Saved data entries
Definition lamp_unavailable : Notification :=
  mkNotification "light.lamp" (Some (mkState (Some "unavailable") [] None None)).

Definition temp (value : string) : Notification :=
  mkNotification "sensor.temp"
    (Some (mkState (Some value) [("unit_of_measurement", JStr "C")] None None)).

Definition discovery_on : Conf := conf false false true.
Definition attributes_only : Conf := conf true false false.

End Sample.

(** ** [async_setup] *)

(** [s.endswith(c)] for a single character. *)
Fixpoint ends_with (c : ascii) (s : string) : bool :=
  match s with
  | EmptyString => false
  | String a s' =>
      match s' with
      | EmptyString => Ascii.eqb a c
      | String _ _ => ends_with c s'
      end
  end.

(** [if not t.endswith("/"): t = f"{t}/"] *)
Definition with_trailing_slash (t : string) : string :=
  if ends_with "/" t then t else t ++ "/".

(** [bool(v)] *)
Definition py_bool (v : json) : bool :=
  match v with
  | JNull => false
  | JBool b => b
  | JNum q => negb (Qeq_bool q 0)
  | JStr s => negb (s =? "")
  | JArr l => match l with [] => false | _ => true end
  | JObj o => match o with [] => false | _ => true end
  end.

(** The entries of [config.get(DOMAIN)] that [async_setup] reads. *)
Record Config : Type := mkConfig {
  cfg_include : option json;
  cfg_base_topic : string;
  cfg_discovery_topic : option string;
  cfg_publish_attributes : bool;
  cfg_publish_timestamps : bool;
  cfg_publish_discovery : bool
}.

(** What [async_setup] asks of Home Assistant: a subscription, a warning of
    the logger, the registration of [_state_publisher] for every state
    change. *)
Inductive setup_effect : Type :=
| Subscribe (pattern : string)
| LogWarning (text : string)
| TrackStateChange.

(** What [async_setup] leaves behind: the variables the coroutines close
    over, the list [conf_published], its calls, and its return value. *)
Record Setup : Type := mkSetup {
  closure : Conf;
  initial_published : list string;
  setup_effects : list setup_effect;
  setup_result : bool
}.

Section Setup.

(** [convert_include_exclude_filter], and whether [async_subscribe] accepts a
    pattern ([false] where it raises [HomeAssistantError]). *)
Variable convert_include_exclude_filter : Config -> string -> bool.
Variable subscribe_ok : string -> bool.

(** Lines 349-358: the two subscriptions under [try]. *)
Definition subscribe_commands (base_topic : string) : list setup_effect :=
  if subscribe_ok (base_topic ++ "switch/+/set") then
    Subscribe (base_topic ++ "switch/+/set")
      :: (if subscribe_ok (base_topic ++ "light/+/set_light") then
            [Subscribe (base_topic ++ "light/+/set_light")]
          else [LogWarning "MQTT Not ready"])
  else [LogWarning "MQTT Not ready"].
(** X12: under the default strategy the flags [loadOnMount] and
    [loadOnCondition] have no effect at all: whatever their values at mount
    and in later renders, [Comp], the retrievals, the [onInView] calls and
    the unhandled rejections are those of an instance that never received
    either flag. *)
Theorem default_ignores_flags p flagMount flagCondition evs :
  loadState_or_default p = DEFAULT →
  observable (run p (mount flagMount flagCondition) evs)
  = observable (run p (mount None None) (without_rerenders evs)).
Proof.
  intros Hd.
  assert (∀ s s', observable s = observable s' →
            observable (run p s evs) = observable (run p s' (without_rerenders evs)))
    as Hgen.
  { induction evs as [|e evs IH]; intros s s' Hobs; [done|].
    rewrite run_cons.
    destruct (is_Rerender e) eqn:E.
    - replace (without_rerenders (e :: evs)) with (without_rerenders evs)
        by (unfold without_rerenders; simpl; by rewrite E).
      apply IH. by destruct e.
    - replace (without_rerenders (e :: evs)) with (e :: without_rerenders evs)
        by (unfold without_rerenders; simpl; by rewrite E).
      rewrite run_cons. apply IH. by apply observable_step_default. }
  by apply Hgen.
Qed.

(** X13: when the caller passes no [onInView], nothing is ever notified. *)
Theorem onInView_omitted_never_called p s evs :
  onInView p = false →
  onInView_calls (run p s evs) = onInView_calls s.
Proof.
  intros H. rewrite onInView_calls_run, H. lia.
Qed.

End Runs.

(** A forced-on-mount instance whose first retrieval rejects and whose second
    is still pending shows the placeholder. *)
Lemma placeholder_until_fulfilled_witness :
  render (run (Examples.props (Some LOADED_ON_MOUNT)) (Examples.start (Some true) None)
            [OnChange false; Reject 0; OnChange true; Rerender (Some true) (Some true)])
  = {| shows_placeholder := true; shows_component := None |}.
Proof.
  exact (placeholder_until_fulfilled (Component := string)
           (Examples.props (Some LOADED_ON_MOUNT)) (Some true) None
           [OnChange false; Reject 0; OnChange true; Rerender (Some true) (Some true)]
           eq_refl).
Defined.
Lemma setOtherFields_Interfaces hook df packet :
  Packet.Interfaces (setOtherFields hook df packet) = Packet.Interfaces packet.
Proof. unfold setOtherFields. destruct (Packet.Extra packet); reflexivity. Qed.

Lemma setOtherFields_Culprit hook df packet :
  Packet.Culprit (setOtherFields hook df packet) = Packet.Culprit packet.
Proof. unfold setOtherFields. destruct (Packet.Extra packet); reflexivity. Qed.

(** [buildPacket] returns exactly when the stack-trace step does. *)
Lemma buildPacket_returned hook entry p :
  buildPacket hook entry = Returned p ->
  exists mid,
    setStacktraceData hook entry (newDataField (Entry.Data entry))
      (setSpecialFields hook (newDataField (Entry.Data entry)) (seedPacket entry))
    = Returned mid /\
    p = setOtherFields hook (newDataField (Entry.Data entry)) mid.
Proof.
  unfold buildPacket. intros H. apply bind_returned in H as (mid & Hmid & H).
  injection H as <-. eauto.
Qed.

Lemma severityMap_table (level : logrus.Level) :
  default EmptyString (severityMap !! level) = severityTable level.
Proof.
  unfold severityMap.
  destruct (decide (level = logrus.DebugLevel)) as [->|H5]; [reflexivity|].
  rewrite lookup_insert_ne by congruence.
  destruct (decide (level = logrus.InfoLevel)) as [->|H4]; [reflexivity|].
  rewrite lookup_insert_ne by congruence.
  destruct (decide (level = logrus.WarnLevel)) as [->|H3]; [reflexivity|].
  rewrite lookup_insert_ne by congruence.
  destruct (decide (level = logrus.ErrorLevel)) as [->|H2]; [reflexivity|].
  rewrite lookup_insert_ne by congruence.
  destruct (decide (level = logrus.FatalLevel)) as [->|H1]; [reflexivity|].
  rewrite lookup_insert_ne by congruence.
  destruct (decide (level = logrus.PanicLevel)) as [->|H0]; [reflexivity|].
  rewrite lookup_insert_ne by congruence.
  rewrite lookup_empty. simpl.
  unfold logrus.DebugLevel, logrus.InfoLevel, logrus.WarnLevel, logrus.ErrorLevel,
    logrus.FatalLevel, logrus.PanicLevel in *.
  unfold severityTable.
  destruct level as [|[[[]|[]|]|[[]|[]|]|]]; try reflexivity; congruence.
Qed.

End Building.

WORK INSTRUCTIONS: Working from the entries above, find every line in which the word "under" occurs and copy it.

EXERCISE RESULT:
(** Lines 349-358: the two subscriptions under [try]. *)
(** X12: under the default strategy the flags [loadOnMount] and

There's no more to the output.